Praticamente è un test di resistenza: per quanto tempo riesci a sopportare la raffica di secchiate di vomito e merda che “Paradise Police” ti propina? Più è alta la tua soglia di tolleranza a battutacce scurrili ma non divertenti, più il tuo stomaco riesce a reggere situazioni pretestuosamente indecenti, e più a lungo riesci a sorbettarti questo squallido cartoon su Netflix. Se vai oltre la quinta puntata, complimenti! Io non ce l’ho fatta. Non per moralismo o culto del buon gusto ad ogni costo, ma per amore e rispetto dello spettacolo. In questo caso, della forma più sublime e delicata di show, quello comico. Voglio dire: puoi essere maleducato, volgare, politicamente scorretto o dissacrante quanto vuoi, ma se il tuo scopo è strapparmi dalla pancia una risata, beh, devi farmela sgorgare automatica. Altrimenti, come ogni barzellettiere di avanspettacolo sa, sono pomodori che volano. E qui c’è da svuotare un orto intero.

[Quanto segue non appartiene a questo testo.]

(* ===== verification/Record.v ===== *)
(** * Signed records (crates/elo-core/src/record.rs)

    Bounded ELO1 framing, strict JSON, signatures over the retained bytes, and
    the version-1 chat message schema. *)

From S2P Require Import Prelude Platform Ids Toy Reactions.

Definition MAX_RECORD : N := 1024 * 1024.
Definition MAX_CHAT_MEMBERS : N := 1000.
Definition MAX_CHAT_CREDENTIALS : N := 2000.
Definition MAX_INTEGER : N := 9007199254740991.
Definition MAX_EXPIRY_TIMESTAMP_MS : N := 8640000000000000.
Definition MAX_MESSAGE_CLOCK_SKEW_MS : N := 24 * 60 * 60 * 1000.

Inductive RecordError :=
| Framing | Json | Unsupported | Signature | AuthorityError | Random.

#[global] Instance RecordError_eq_dec : EqDecision RecordError.
Proof. solve_decision. Defined.

(** ** Lamport time *)

Definition valid_message_time_at (v now : N) : bool :=
  (v <=? MAX_INTEGER) && (v <=? saturating_add now MAX_MESSAGE_CLOCK_SKEW_MS).

(** [now] is the wall clock in milliseconds, [None] when it reads before 1970. *)
Definition current_message_time_is_valid (v : N) (now : option N) : bool :=
  match now with
  | None => false
  | Some now => valid_message_time_at v now
  end.

Definition next_message_time (highest now : N) : N :=
  let next :=
    if valid_message_time_at (saturating_add highest 1) now
    then saturating_add highest 1
    else now in
  N.min (N.max next now) MAX_INTEGER.

(** ** Strict JSON *)

Definition quote : Ascii.ascii := byte_of 34.
Definition backslash : Ascii.ascii := byte_of 92.
Definition open_brace : Ascii.ascii := byte_of 123.
Definition close_brace : Ascii.ascii := byte_of 125.
Definition open_bracket : Ascii.ascii := byte_of 91.
Definition close_bracket : Ascii.ascii := byte_of 93.
Definition minus : Ascii.ascii := byte_of 45.

(** [impl Deserialize for Strict]: duplicate keys, integers above
    [MAX_INTEGER] and non-natural numbers have no value. *)
Fixpoint strict (j : json) : option value :=
  match j with
  | JNull => Some VNull
  | JBool b => Some (VBool b)
  | JU64 n => if MAX_INTEGER <? n then None else Some (VNumber n)
  | JOther => None
  | JStr s => Some (VString s)
  | JSeq l =>
      (fix go (values : list value) (l : list json) :=
         match l with
         | [] => Some (VArray values)
         | x :: l => v ← strict x; go (values ++ [v]) l
         end) [] l
  | JMap l =>
      (fix go (values : list (string * value)) (l : list (string * json)) :=
         match l with
         | [] => Some (VObject values)
         | (key, x) :: l =>
             if contains (values.*1) key then None
             else v ← strict x; go (values ++ [(key, v)]) l
         end) [] l
  end.

(** The byte scan of [strict_json]: nesting depth outside string literals. *)
Record scan := Scan { depth : N; quoted : bool; escaped : bool }.

Definition scan_byte (s : scan) (b : Ascii.ascii) : result RecordError scan :=
  if quoted s then
    if escaped s then Ok (Scan (depth s) true false)
    else if b === backslash then Ok (Scan (depth s) true true)
    else if b === quote then Ok (Scan (depth s) false false)
    else Ok s
  else if b === quote then Ok (Scan (depth s) true (escaped s))
  else if (b === open_brace) || (b === open_bracket) then
    if 16 <? depth s + 1 then Err Json else Ok (Scan (depth s + 1) false (escaped s))
  else if (b === close_brace) || (b === close_bracket) then
    d ← ok_or (checked_sub (depth s) 1) Json;
    Ok (Scan d false (escaped s))
  else if b === minus then Err Json
  else Ok s.

Definition scan_init : scan := Scan 0 false false.

Section Records.
Context `{P : Platform}.

Definition strict_json (body : string) (maximum : N) : result RecordError value :=
  _ ← fail_if ((saturating_sub maximum 72 <? slen body)
               || negb (sfirst body === Some open_brace)
               || negb (slast body === Some close_brace)) Json;
  _ ← try_fold scan_byte scan_init (String.list_ascii_of_string body);
  ok_or (json_from_slice body ≫= strict) Json.

(** ** ELO1 framing *)

Record SignedRecord := { sr_bytes : string; sr_body : value }.

Definition v2_kinds : list string :=
  ["device.credential"; "device.revoked"; "space.genesis"; "stream.config";
   "space.create"; "witness.approval"; "witness.challenge"; "witness.admission"].
Definition v34_kinds : list string := ["space.genesis"; "stream.config"].

Definition supported (body : value) : bool :=
  let v := value_get body "v" ≫= value_as_u64 in
  let kind := value_get body "kind" ≫= value_as_str in
  let kind_in l := match kind with Some k => contains l k | None => false end in
  (v === Some 1)
  || ((v === Some 2) && kind_in v2_kinds)
  || (((v === Some 3) || (v === Some 4)) && kind_in v34_kinds).

Definition parse_bounded (bytes : string) (maximum : N) : result RecordError SignedRecord :=
  _ ← fail_if (negb (in_range 72 maximum (slen bytes))
               || negb (stake 4 bytes === "ELO1")) Framing;
  let length := from_be (stake 4 (sdrop 4 bytes)) in
  _ ← fail_if (length =/= slen bytes - 72) Framing;
  body ← strict_json (stake (N.to_nat length) (sdrop 8 bytes)) maximum;
  _ ← fail_if (negb (supported body)) Unsupported;
  mret {| sr_bytes := bytes; sr_body := body |}.

Definition parse (bytes : string) : result RecordError SignedRecord :=
  parse_bounded bytes MAX_RECORD.

Definition SIGN_DOMAIN : string := "elo.now/signed-record/v1" +:+ nul.

Definition sign_bounded (body key : string) (maximum : N) : result RecordError SignedRecord :=
  _ ← strict_json body maximum;
  _ ← fail_if (4294967295 <? slen body) Framing;
  parse_bounded ("ELO1" +:+ be_bytes 4 (slen body) +:+ body
                 +:+ ed25519_sign key (SIGN_DOMAIN +:+ body)) maximum.

Definition sign (body key : string) : result RecordError SignedRecord :=
  sign_bounded body key MAX_RECORD.

Definition body_bytes (r : SignedRecord) : string :=
  stake (String.length (sr_bytes r) - 64 - 8) (sdrop 8 (sr_bytes r)).

Definition verify_signature (r : SignedRecord) (key : string) : result RecordError unit :=
  let signature := sdrop (String.length (sr_bytes r) - 64) (sr_bytes r) in
  if ed25519_verify_strict key (SIGN_DOMAIN +:+ body_bytes r) signature
  then Ok tt else Err Signature.

Definition record_id (r : SignedRecord) : RecordId := record_of_bytes (sr_bytes r).

Definition decode {T} `{Serde T} (r : SignedRecord) : result RecordError T :=
  ok_or (from_value (sr_body r)) Json.

Definition hex (n : nat) (v : string) : result RecordError string :=
  ok_or (parse_hex n v) Json.

Definition encode_hex (bytes : string) : string := display bytes.

(** [random_hex::<N>()]: [entropy] is what getrandom delivers, [None] on failure. *)
Definition random_hex (entropy : option string) : result RecordError string :=
  encode_hex <$> ok_or entropy Random.

End Records.

(** * Correctness of framing, strict JSON and record time *)


(** ** ELO1 framing *)

Section Framing.
Context `{P : Platform}.

(** The exact byte layout of a record. *)
Definition frame (body signature : string) : string :=
  "ELO1" +:+ be_bytes 4 (slen body) +:+ body +:+ signature.

Lemma frame_length body signature :
  String.length (frame body signature) = (8 + String.length body + String.length signature)%nat.
Proof. unfold frame. rewrite !string_app_length, be_bytes_length. cbn. lia. Qed.

Lemma frame_slen body signature :
  slen (frame body signature) = 8 + slen body + slen signature.
Proof. unfold slen. rewrite frame_length. lia. Qed.

Lemma frame_body body signature :
  stake (String.length body) (sdrop 8 (frame body signature)) = body.
Proof.
  unfold frame. change 8%nat with (4 + 4)%nat. rewrite <-(sdrop_sdrop 4 4).
  change 4%nat with (String.length "ELO1") at 2. rewrite sdrop_app.
  rewrite <-(be_bytes_length 4 (slen body)) at 1. rewrite sdrop_app. apply stake_app.
Qed.

Lemma frame_length_field body signature :
  stake 4 (sdrop 4 (frame body signature)) = be_bytes 4 (slen body).
Proof.
  unfold frame. change 4%nat with (String.length "ELO1") at 2. rewrite sdrop_app.
  rewrite <-(be_bytes_length 4 (slen body)) at 1. apply stake_app.
Qed.

Lemma frame_signature body signature :
  sdrop (8 + String.length body) (frame body signature) = signature.
Proof.
  unfold frame. rewrite <-!string_app_assoc.
  replace (8 + String.length body)%nat
    with (String.length (("ELO1" +:+ be_bytes 4 (slen body)) +:+ body))
    by (rewrite !string_app_length, be_bytes_length; cbn; lia).
  apply sdrop_app.
Qed.

(** A parsed byte string is a frame. *)
Lemma unframe bytes :
  72 ≤ slen bytes → stake 4 bytes = "ELO1" →
  from_be (stake 4 (sdrop 4 bytes)) = slen bytes - 72 →
  ∃ body signature, bytes = frame body signature ∧ String.length signature = 64%nat ∧
    slen body = slen bytes - 72.
Proof.
  intros Hlen Hmagic Hfield.
  set (n := N.to_nat (slen bytes - 72)).
  assert (Hn : (8 + n + 64 = String.length bytes)%nat) by (unfold n, slen in *; lia).
  exists (stake n (sdrop 8 bytes)), (sdrop n (sdrop 8 bytes)).
  assert (Hb : String.length (stake n (sdrop 8 bytes)) = n).
  { apply stake_length. rewrite sdrop_length. lia. }
  split; [|split].
  - unfold frame. rewrite stake_sdrop.
    replace (slen (stake n (sdrop 8 bytes))) with (from_be (stake 4 (sdrop 4 bytes)))
      by (rewrite Hfield; unfold slen at 2; rewrite Hb; unfold n; lia).
    rewrite <-Hmagic at 1.
    assert (Hf : be_bytes 4 (from_be (stake 4 (sdrop 4 bytes))) = stake 4 (sdrop 4 bytes)).
    { rewrite <-(be_bytes_from (stake 4 (sdrop 4 bytes))) at 2.
      rewrite stake_length; [done|]. rewrite sdrop_length. lia. }
    rewrite Hf. replace (sdrop 8 bytes) with (sdrop 4 (sdrop 4 bytes)) by apply sdrop_sdrop.
    by rewrite !stake_sdrop.
  - rewrite !sdrop_length. lia.
  - unfold slen at 1. rewrite Hb. unfold n. lia.
Qed.

Lemma body_bytes_frame body signature v :
  String.length signature = 64%nat →
  body_bytes {| sr_bytes := frame body signature; sr_body := v |} = body.
Proof.
  intros Hs. unfold body_bytes. cbn [sr_bytes]. rewrite frame_length, Hs.
  replace (8 + String.length body + 64 - 64 - 8)%nat with (String.length body) by lia.
  apply frame_body.
Qed.

Lemma parse_bounded_frame body signature m v :
  String.length signature = 64%nat → slen body < 4294967296 →
  slen (frame body signature) ≤ m → strict_json body m = Ok v → supported v = true →
  parse_bounded (frame body signature) m
    = Ok {| sr_bytes := frame body signature; sr_body := v |}.
Proof.
  intros Hs Hb Hm Hj Hv. unfold parse_bounded.
  assert (slen signature = 64) by (unfold slen; lia).
  rewrite frame_slen in Hm |- *.
  rewrite fail_if_pass; [|rewrite (proj2 (in_range_true _ _ _)) by lia; reflexivity].
  rewrite frame_length_field, from_be_bytes by (cbn; lia).
  rewrite fail_if_pass; [|rewrite bool_decide_true by lia; reflexivity].
  replace (N.to_nat (slen body)) with (String.length body) by (unfold slen; lia).
  rewrite frame_body, (bind_of_Ok _ v) by done.
  by rewrite fail_if_pass by (by rewrite Hv).
Qed.

Lemma parse_bounded_Ok bytes m r :
  parse_bounded bytes m = Ok r →
  sr_bytes r = bytes ∧ supported (sr_body r) = true ∧ slen bytes ≤ m ∧
  ∃ body signature, bytes = frame body signature ∧ String.length signature = 64%nat ∧
    slen body < 4294967296 ∧ strict_json body m = Ok (sr_body r).
Proof.
  unfold parse_bounded. intros H. inv_ok.
  apply in_range_true in Hx3 as [Hlo Hhi].
  destruct (unframe bytes Hlo Hx4 Hx0) as (body & signature & -> & Hs & Hl).
  cbn [sr_bytes sr_body]. split_and!; [done..|].
  exists body, signature.
  assert (Hb : slen body < 4294967296).
  { rewrite Hl, <-Hx0. eapply N.lt_le_trans; [apply from_be_lt|].
    unfold slen. rewrite stake_length; [done|]. rewrite sdrop_length, frame_length. lia. }
  split_and!; [done..|].
  rewrite frame_length_field, from_be_bytes in Hx1 by (cbn; lia).
  replace (N.to_nat (slen body)) with (String.length body) in Hx1 by (unfold slen; lia).
  by rewrite frame_body in Hx1.
Qed.

(** The ELO1 parser accepts exactly the frames: magic, 32-bit big-endian body
    length, body, 64-byte signature and nothing else, within the size bound, whose
    body is strict JSON of a supported version and kind; the record keeps the bytes
    it was given. *)
Theorem parse_bounded_exact bytes m r :
  parse_bounded bytes m = Ok r ↔
  sr_bytes r = bytes ∧ supported (sr_body r) = true ∧ slen bytes ≤ m ∧
  ∃ body signature,
    bytes = "ELO1" +:+ be_bytes 4 (slen body) +:+ body +:+ signature ∧
    String.length signature = 64%nat ∧ slen body < 4294967296 ∧
    strict_json body m = Ok (sr_body r).
Proof.
  split; [apply parse_bounded_Ok|].
  intros (Hbytes & Hsup & Hm & body & signature & -> & Hs & Hb & Hj).
  destruct r as [rb v]; cbn [sr_bytes sr_body] in *; subst rb.
  by apply parse_bounded_frame.
Qed.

Evidentemente i creatori (Waco O’Guin e Roger Black) hanno pensato che spingere al massimo sul pedale della maleducazione, lungo il sentiero tracciato dai vari “Simpsons” e “Griffin”, avrebbe portato a maggior divertimento. Ma hanno sbandato alla prima curva, buttando “Paradise Police” nel fango della tristezza. Del resto, quello è il terreno in cui finisce la comicità quando sbaglia mira, misura, arma. Qualunque sia l’obiettivo. Tanto per dire, se vuoi essere graffiante e spietato in un sarcasmo contro la religiosità e mi proponi un Gesù Cristo che sodomizza una promessa sposa in una Chiesa, per lanciare la battuta di lei che dice qualcosa come “non è peccato, prima del matrimonio, se lo fai in una Chiesa e di dietro”, graffi solo il buon gusto. Ecco, “Paradise Police” è tutto così.

E non parlatemi, vi prego, di irriverente affresco sociale o caricatura grottesca di una certa umanità. Qui non c’è niente di minimamente sociologico. Il figlio del poliziotto che corona il suo sogno di arruolarsi è appena una traccia di partenza. Un trampolino come un altro per farti tuffare nell’immondizia verbale e gestuale di personaggi e trame che sono unicamente pretesto per una chiassosa ricerca di un effetto comico che non arriva. Così quella che vedi, alla fine, è solo una giostra di maschere subumane che gira a forza di scuregge e pompini in un luna park di oscenità. E quel che è peggio, se ne compiace.